En Calasparra conocí una versión reducida, no en balde ellos las llaman fritillas, que se diferencian de los buñuelos sólo en el agujero del centro, pero que son, asimismo, muy sabrosas y que allí suelen servirlas con chocolate caliente. En este principio misterioso de la primavera, cuando menudean los mirlos y las lluvias ocasionales, aunque de vez en cuando vienen unos días de frío, como huidos del invierno, es un placer reunirse con la familia o volver a las imágenes que la memoria conserva de aquellas tardes todavía frías de finales de invierno, en que uno regresaba a casa de la escuela y se encontraba a su madre con el rostro enharinado y envuelta en el aroma del pan y del aceite. Sobre la mesa una fuente o un barreño repleto de fritas, aún humeantes, junto al azucarero, nos invitaba al goce del paladar.
Aquella noche era la noche del reventón, así con ese aumentativo con regusto a posguerra, que tal vez llegaba de los oscuros años del hambre en los que comer hasta hartarse constituía una celebración de la vida. Al fin y al cabo, comer ha sido siempre una fiesta, una prueba de salud y un despilfarro que no todo el mundo ha podido permitirse.
De allí en adelante cada viernes mi madre, de prodigiosa memoria y fiel a los hábitos de siempre, eludiría la carne en las comidas y, a cambio, elaboraría unos excelentes potajes de albóndigas, unos guisados de habas y alcanciles, unos arroces de verduras tiernas y unas espléndidas tortas de bacalao o aquellas fenomenales fuentes de tomate frito con pimientos, que nos harían olvidar el resto de las viandas prohibidas.
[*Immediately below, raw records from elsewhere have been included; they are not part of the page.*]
Lemma keeps_declare_bit gofs l : keeps (V := V) (W := W) loaded (declare_bit gofs l).
Proof.
  pose proof keeps_delete_bit.
  apply (keeps_fun loaded (fun c : Core =>
    (match declared_bits_ c !! gofs with Some old => delete_bit old | None => mret tt end;;
     modify_state (fun c => set_declared_bits (<[gofs := l]> (declared_bits_ c)) c))
    : prog Core unit)).
  auto 20 with keeps.
Qed.

Lemma keeps_import_bit var arg gofs : keeps (V := V) (W := W) loaded (import_bit var arg gofs).
Proof. intros c. unfold import_bit. by destruct (declared_bits_ c !! gofs). Qed.

Lemma keeps_Initialize l : keeps (V := V) (W := W) loaded (Initialize l).
Proof. unfold Initialize. auto 20 with keeps. Qed.

End KeepsActions.

#[export] Hint Resolve keeps_Write keeps_bit_GetState keeps_bit_SetState keeps_create_bit
  keeps_declare_bit keeps_import_bit keeps_Initialize : keeps.

Section KeepsPrograms.
Context {V W : Type} `{VV : !Velocity V} `{NN : !Node V W}.

Abbreviation Core := (Core (V := V) (W := W)).

Lemma keeps_sem_condition x : keeps (V := V) (W := W) loaded (sem_condition x).
Proof.
  destruct x; unfold sem_condition, set_speed, set_train_speed; auto 20 with keeps.
Qed.

Lemma keeps_sem_action x : keeps (V := V) (W := W) loaded (sem_action x).
Proof.
  destruct x; unfold sem_action, write_var, set_speed, change_speed; auto 20 with keeps.
  all: unfold set_speed; auto 20 with keeps.
Qed.

Lemma keeps_sem_program l : keeps (V := V) (W := W) loaded (sem_program l).
Proof.
  induction l as [|[cs acts] l IH]; cbn [sem_program]; [apply keeps_ret|].
  apply keeps_bind; [|done]. unfold sem_operation. apply keeps_bind.
  - simpl. induction cs as [|x cs IHc]; cbn [sem_conditions]; [apply keeps_ret|].
    pose proof (keeps_sem_condition x). auto with keeps.
  - intros []; [|apply keeps_ret]. simpl. clear IH.
    induction acts as [|x acts IHa]; cbn [sem_actions]; [apply keeps_ret|].
    pose proof (keeps_sem_action x). auto with keeps.
Qed.

End KeepsPrograms.

(** ** What the runner does *)

Section Runs.
Context {V W : Type} `{VV : !Velocity V} `{NN : !Node V W}.

Abbreviation Core := (Core (V := V) (W := W)).
Implicit Types (c : Core).

Fixpoint each (m : nat -> prog Core unit) (l : list nat) : prog Core unit :=
  match l with
  | [] => mret tt
  | a :: l => m a;; each m l
  end.

(** A pending tick reaches the timers of all automata. *)
Definition sem_tick : prog Core unit :=
  fun c =>
    if negb (pending_ticks_ c =? 0) then
      (each Tick (all_automata_ c);;
       modify_state (fun c => set_pending_ticks (pending_ticks_ c - 1) c)) c
    else Done tt c.

(** The automata one after the other, each with its own imports. *)
Fixpoint sem_automatas (l : list (nat * list Operation)) : prog Core unit :=
  match l with
  | [] => mret tt
  | (a, p) :: l => ((fun c => sem_program p (reset_imports a c)) : prog Core unit);; sem_automatas l
  end.

Definition sem_run (ps : list (list Operation)) : prog Core unit :=
  sem_tick;; ((fun c => sem_automatas (zip (all_automata_ c) ps) c) : prog Core unit).

(** The start of the runner. *)
Definition sem_initialize (os : list Z) (preamble : list Operation) : prog Core unit :=
  ((fun c => sem_program preamble (installed 0 os c)) : prog Core unit);;
  ((fun c => each Initialize (declared_in_order c) c) : prog Core unit);;
  modify_state (set_pending_ticks 0).

Context (code : list Z) (Hcode : zlen code < 2 ^ 31).
Context (d : AutomataDebugSpace) (Hdebug : logEventId_ d = 0).

(** The program [p] starts at offset [o]. *)
Definition program_at (o : Z) (p : list Operation) : Prop :=
  wf_program o p /\ bytes_at code o (encode_program p ++ [0]).

(** The automata of the runner have the programs [ps]. *)
Definition has_programs (ps : list (list Operation)) (x : list nat * gmap nat Z) : Prop :=
  Forall2 (fun a p => exists o, x.2 !! a = Some o /\ program_at o p) x.1 ps.

Abbreviation anyhow := (fun _ _ => True).

Lemma run_automata_ends a p o i li c :
  snd (loaded c) !! a = Some o -> program_at o p ->
  ends_as d (sem_program p (reset_imports a c)) (run_automata code a (mkRunner i li d c)) anyhow.
Proof.
  unfold loaded. cbn [snd]. rewrite lookup_fmap. intros (x & Hx & ->)%fmap_Some [Hwf Hb].
  unfold run_automata, mbind, fprog_bind, total, ResetForAutomata.
  unfold mbind, prog_bind, on_core, the_automata. cbn [core]. rewrite Hx. cbn [modify_state].
  eapply ends_as_weaken; [|by intros ? ?]. apply (Run_at code Hcode d Hdebug p); [done..|].
  apply bytes_at_bounds in Hb as [H0 Hb]. rewrite zlen_app in Hb.
  pose proof (length_encode_program p). unfold run_fuel, zlen in *. simpl in *. lia.
Qed.

Lemma each_ends (m : nat -> prog Core unit) l i li c :
  ends_as d (each m l c) (for_automata (fun a => total (on_core (m a))) l (mkRunner i li d c)) anyhow.
Proof.
  revert i li c. induction l as [|a l IH]; intros i li c; cbn [each for_automata].
  - by exists i, li.
  - eapply ends_as_bind; [|intros [] c' j lj _; apply IH].
    eapply ends_as_weaken; [apply ends_as_on_core|done].
Qed.

Lemma automatas_end l ps i li c :
  Forall2 (fun a p => exists o, snd (loaded c) !! a = Some o /\ program_at o p) l ps ->
  ends_as d (sem_automatas (zip l ps) c) (for_automata (run_automata code) l (mkRunner i li d c)) anyhow.
Proof.
  intros H. revert ps i li c H. induction l as [|a l IH]; intros ps i li c H.
  - apply Forall2_nil_inv_l in H as ->. by exists i, li.
  - apply Forall2_cons_inv_l in H as (p & ps' & (o & Ho & Hp) & H & ->).
    cbn [zip zip_with sem_automatas for_automata].
    eapply ends_as_bind_eq; [by apply (run_automata_ends a p o)|].
    intros [] c' j lj E _. apply IH.
    by rewrite (keeps_Done _ _ _ _ _ (keeps_sem_program p) E).
Qed.

Lemma ticks_end i li c :
  ends_as d (sem_tick c) (apply_pending_tick (mkRunner i li d c)) anyhow.
Proof.
  unfold sem_tick, apply_pending_tick. cbn [core]. destruct (negb _); [|by exists i, li].
  eapply ends_as_bind; [apply each_ends|]. intros [] c' j lj _. by exists j, lj.
Qed.

Lemma keeps_each (m : nat -> prog Core unit) l : (forall a, keeps loaded (m a)) -> keeps loaded (each m l).
Proof. intros Hm. induction l; cbn [each]; auto with keeps. Qed.

Lemma keeps_tick : keeps loaded sem_tick.
Proof.
  intros c. unfold sem_tick. destruct (negb _); [|done]. revert c.
  generalize (all_automata_ (V := V) (W := W)). intros f c. generalize (f c). intros l. revert c.
  refine (_ : keeps loaded (mbind _ _)). pose proof (keeps_each Tick l keeps_Tick). auto with keeps.
Qed.

Lemma keeps_sem_automatas l : keeps loaded (sem_automatas l).
Proof.
  induction l as [|[a p] l IH]; cbn [sem_automatas]; [apply keeps_ret|].
  apply keeps_bind; [|done]. intros c. apply (keeps_sem_program p (reset_imports a c)).
Qed.

Lemma keeps_sem_run ps : keeps loaded (sem_run ps).
Proof.
  apply keeps_bind; [apply keeps_tick|]. intros _ c. apply keeps_sem_automatas.
Qed.

Lemma RunAllAutomata_ends ps i li c :
  has_programs ps (loaded c) ->
  ends_as d (sem_run ps c) (RunAllAutomata code (mkRunner i li d c)) anyhow.
Proof.
  intros H. eapply ends_as_bind_eq; [apply ticks_end|]. intros [] c' j lj E _. cbn [core].
  apply automatas_end. by rewrite <- (keeps_Done _ _ _ _ _ keeps_tick E) in H.
Qed.

(** Rounds of [RunAllAutomata]. *)
Fixpoint rounds (n : nat) : fprog AutomataRunner unit :=
  match n with
  | O => mret tt
  | S n => RunAllAutomata code;; rounds n
  end.

Fixpoint sem_rounds (n : nat) (ps : list (list Operation)) : prog Core unit :=
  match n with
  | O => mret tt
  | S n => sem_run ps;; sem_rounds n ps
  end.

Lemma rounds_end n ps i li c :
  has_programs ps (loaded c) -> ends_as d (sem_rounds n ps c) (rounds n (mkRunner i li d c)) anyhow.
Proof.
  revert i li c. induction n as [|n IH]; intros i li c H; [by exists i, li|].
  cbn [sem_rounds rounds]. eapply ends_as_bind_eq; [by apply RunAllAutomata_ends|].
  intros [] c' j lj E _. apply IH. by rewrite (keeps_Done _ _ _ _ _ (keeps_sem_run ps) E).
Qed.

(** ** From the board to the runner *)

Lemma installed_next id os c : next_address (installed id os c) = (next_address c + length os)%nat.
Proof.
  revert id c. induction os as [|o os IH]; intros id c; cbn [installed]; [simpl; lia|].
  rewrite IH. simpl. lia.
Qed.

Lemma installed_all id os c :
  all_automata_ (installed id os c) = all_automata_ c ++ seq (next_address c) (length os).
Proof.
  revert id c. induction os as [|o os IH]; intros id c; cbn [installed]; [by rewrite app_nil_r|].
  rewrite IH. cbn. unfold push_back. by rewrite <- app_assoc.
Qed.

Lemma installed_old id os c a :
  (a < next_address c)%nat -> automatas (installed id os c) !! a = automatas c !! a.
Proof.
  revert id c. induction os as [|o os IH]; intros id c Ha; cbn [installed]; [done|].
  rewrite IH by (cbn; lia). cbn. apply lookup_insert_ne. lia.
Qed.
Quizás por esto nunca sentimos en las casas, donde la madre cocinaba bien y con amor, ese tiempo de abstinencia, que ha impuesto la Iglesia, en ocasiones, para ser justos, solo a unos pocos, pues los que tenían dinero podían comprar una bula, como se cuenta en El Lazarillo, y comer hasta hartarse, porque hasta el año 1966 la dispensa de la Santa Cruzada permitía librarse de los rigores de la penitencia, del ayuno y la vigilia a cambio de dinero.
La noche del Reventón era épica y los muchachos comíamos con ansia aquellas fritas apetitosas como si se acercara el fin del mundo y nunca más fuésemos a probar bocado.